[Start of Attachment]

(** X1. A first installation with no manifest: on a recent enough
    interpreter, with no environment directory, a creation command that
    exits with status 0 and leaves the directory in place, a successful
    upgrade and no manifest afterwards, a full run returns 0; its side
    effects are exactly the creation command followed by the upgrade, and
    it never reads the operator's input. *)
Theorem fresh_install_without_manifest h self w o1 f1 o2 f2 :
  ~ below_minimum h ->
  path_exists (fs w) (Install.venv_path self) = false ->
  exec h (Install.venv_command h self) (fs w) = (Exited 0 o1, f1) ->
  path_exists f1 (Install.venv_path self) = true ->
  exec h (Install.pip_upgrade_command h self) f1 = (Exited 0 o2, f2) ->
  path_exists f2 (Install.requirements_file self) = false ->
  let r := Install.run h self false false w in
  fst r = Ok 0%Z /\ fs (snd r) = f2
  /\ side_effects (trace (snd r))
     = (side_effects (trace w)
        ++ [Run (Install.venv_command h self); Run (Install.pip_upgrade_command h self)])%list
  /\ stdin (snd r) = stdin w.
Proof.
  intros N Habs Hc Hex Hup Hman.
  assert (E : exists wf,
             Install.run h self false false w = (Ok 0%Z, wf)
             /\ fs wf = f2
             /\ side_effects (trace wf)
                = (side_effects (trace w)
                   ++ [Run (Install.venv_command h self);
                       Run (Install.pip_upgrade_command h self)])%list
             /\ stdin wf = stdin w).
  { destruct (run_after_check h self false false w N) as (lines & ->).
    cbn [negb].
    assert (E1 : exists w1,
               Install.create_venv h self false (after_printing w lines) = (Ok true, w1)
               /\ fs w1 = f1 /\ stdin w1 = stdin w
               /\ side_effects (trace w1)
                  = (side_effects (trace w) ++ [Run (Install.venv_command h self)])%list).
    { rewrite create_venv_fresh by exact Habs. rewrite create_venv_try_spec.
      cbn [fs after_printing]. cbn zeta. rewrite Hc. cbn [Z.eqb].
      eexists. split; [reflexivity|]. settle. repeat split. }
    destruct E1 as (w1 & E1 & F1 & S1 & T1).
    rewrite (bind_ok _ _ _ _ _ E1). cbn [negb].
    assert (Hex1 : path_exists (fs w1) (Install.venv_path self) = true)
      by (rewrite F1; exact Hex).
    assert (Hup1 : exec h (Install.pip_upgrade_command h self) (fs w1) = (Exited 0 o2, f2))
      by (rewrite F1; exact Hup).
    rewrite (bind_ok _ _ _ _ _
               (install_dependencies_no_manifest h self w1 o2 f2 Hex1 Hup1 Hman)).
    cbn [negb].
    match goal with
    | |- context [bind (Install.print_next_steps h self) _ ?w0] =>
        destruct (print_next_steps_prints h self w0) as (l3 & E3);
        rewrite (bind_ok _ _ _ _ _ E3)
    end.
    unfold ret. eexists. split; [reflexivity|]. settle. rewrite T1, <- app_assoc.
    repeat split. exact S1. }
  destruct E as (wf & -> & ? & ? & ?). cbn [fst snd]. auto.
Qed.

(** What the creation phase can and cannot do, whatever the environment. *)
Lemma create_venv_effects h self force w :
  let r := Install.create_venv h self force w in
  (commands (trace (snd r)) = commands (trace w)
   \/ commands (trace (snd r)) = (commands (trace w) ++ [Install.venv_command h self])%list)
  /\ colors (snd r) = colors w
  /\ (forall e, fst r = Raise e -> is_Exception e = true).
Proof.
  cbn zeta. exec_core. cbn.
  destruct force; environment_cases h; settle;
    (split; [auto | split; [reflexivity | try discriminate; intros e [= <-]; reflexivity]]).
Qed.

(** What the dependency phase can and cannot do, whatever the environment. *)
Lemma install_dependencies_effects h self w :
  let r := Install.install_dependencies h self w in
  let up := Install.pip_upgrade_command h self in
  let inst := Install.pip_install_command h self in
  let probe := Install.gitpython_probe_command h self in
  (exists cmds, commands (trace (snd r)) = (commands (trace w) ++ cmds)%list
                /\ (cmds = [] \/ cmds = [up] \/ cmds = [up; inst]
                    \/ cmds = [up; inst; probe]))
  /\ removals (trace (snd r)) = removals (trace w)
  /\ prompts (trace (snd r)) = prompts (trace w)
  /\ stdin (snd r) = stdin w
  /\ colors (snd r) = colors w
  /\ (forall e, fst r = Raise e -> is_Exception e = true).
Proof.
  cbn zeta. exec_core. cbn.
  environment_cases h; settle; repeat rewrite <- app_assoc; cbn [app];
    (split;
     [eexists; split; [first [reflexivity | symmetry; apply app_nil_r] | auto 6]
     | repeat split; try reflexivity; intros e [= <-]; reflexivity]).
Qed.

Lemma version_cases h : below_minimum h \/ ~ below_minimum h.
Proof. unfold below_minimum. lia. Qed.

Lemma print_next_steps_effects h self w :
  exists w', Install.print_next_steps h self w = (Ok tt, w')
             /\ fs w' = fs w /\ stdin w' = stdin w /\ colors w' = colors w
             /\ commands (trace w') = commands (trace w)
             /\ side_effects (trace w') = side_effects (trace w)
             /\ removals (trace w') = removals (trace w)
             /\ prompts (trace w') = prompts (trace w).
Proof.
  destruct (print_next_steps_prints h self w) as (l & ->).
  eexists. split; [reflexivity|]. settle. repeat split.
Qed.

Lemma bind_raise {A B} (c : M A) (k : A -> M B) w e w' :
  c w = (Raise e, w') -> bind c k w = (Raise e, w').
Proof. unfold bind. intros ->. reflexivity. Qed.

[End of Attachment]

TASK INSTRUCTIONS. Your answer should consist of the lines from the line with "[= <-]; reflexivity])." to the line with "destruct (print_next_steps_prints h self w)" above, repeated exactly, both ends included.

WRITTEN REPLY.
     | repeat split; try reflexivity; intros e [= <-]; reflexivity]).
Qed.

Lemma version_cases h : below_minimum h \/ ~ below_minimum h.
Proof. unfold below_minimum. lia. Qed.

Lemma print_next_steps_effects h self w :
  exists w', Install.print_next_steps h self w = (Ok tt, w')
             /\ fs w' = fs w /\ stdin w' = stdin w /\ colors w' = colors w
             /\ commands (trace w') = commands (trace w)
             /\ side_effects (trace w') = side_effects (trace w)
             /\ removals (trace w') = removals (trace w)
             /\ prompts (trace w') = prompts (trace w).
Proof.
  destruct (print_next_steps_prints h self w) as (l & ->).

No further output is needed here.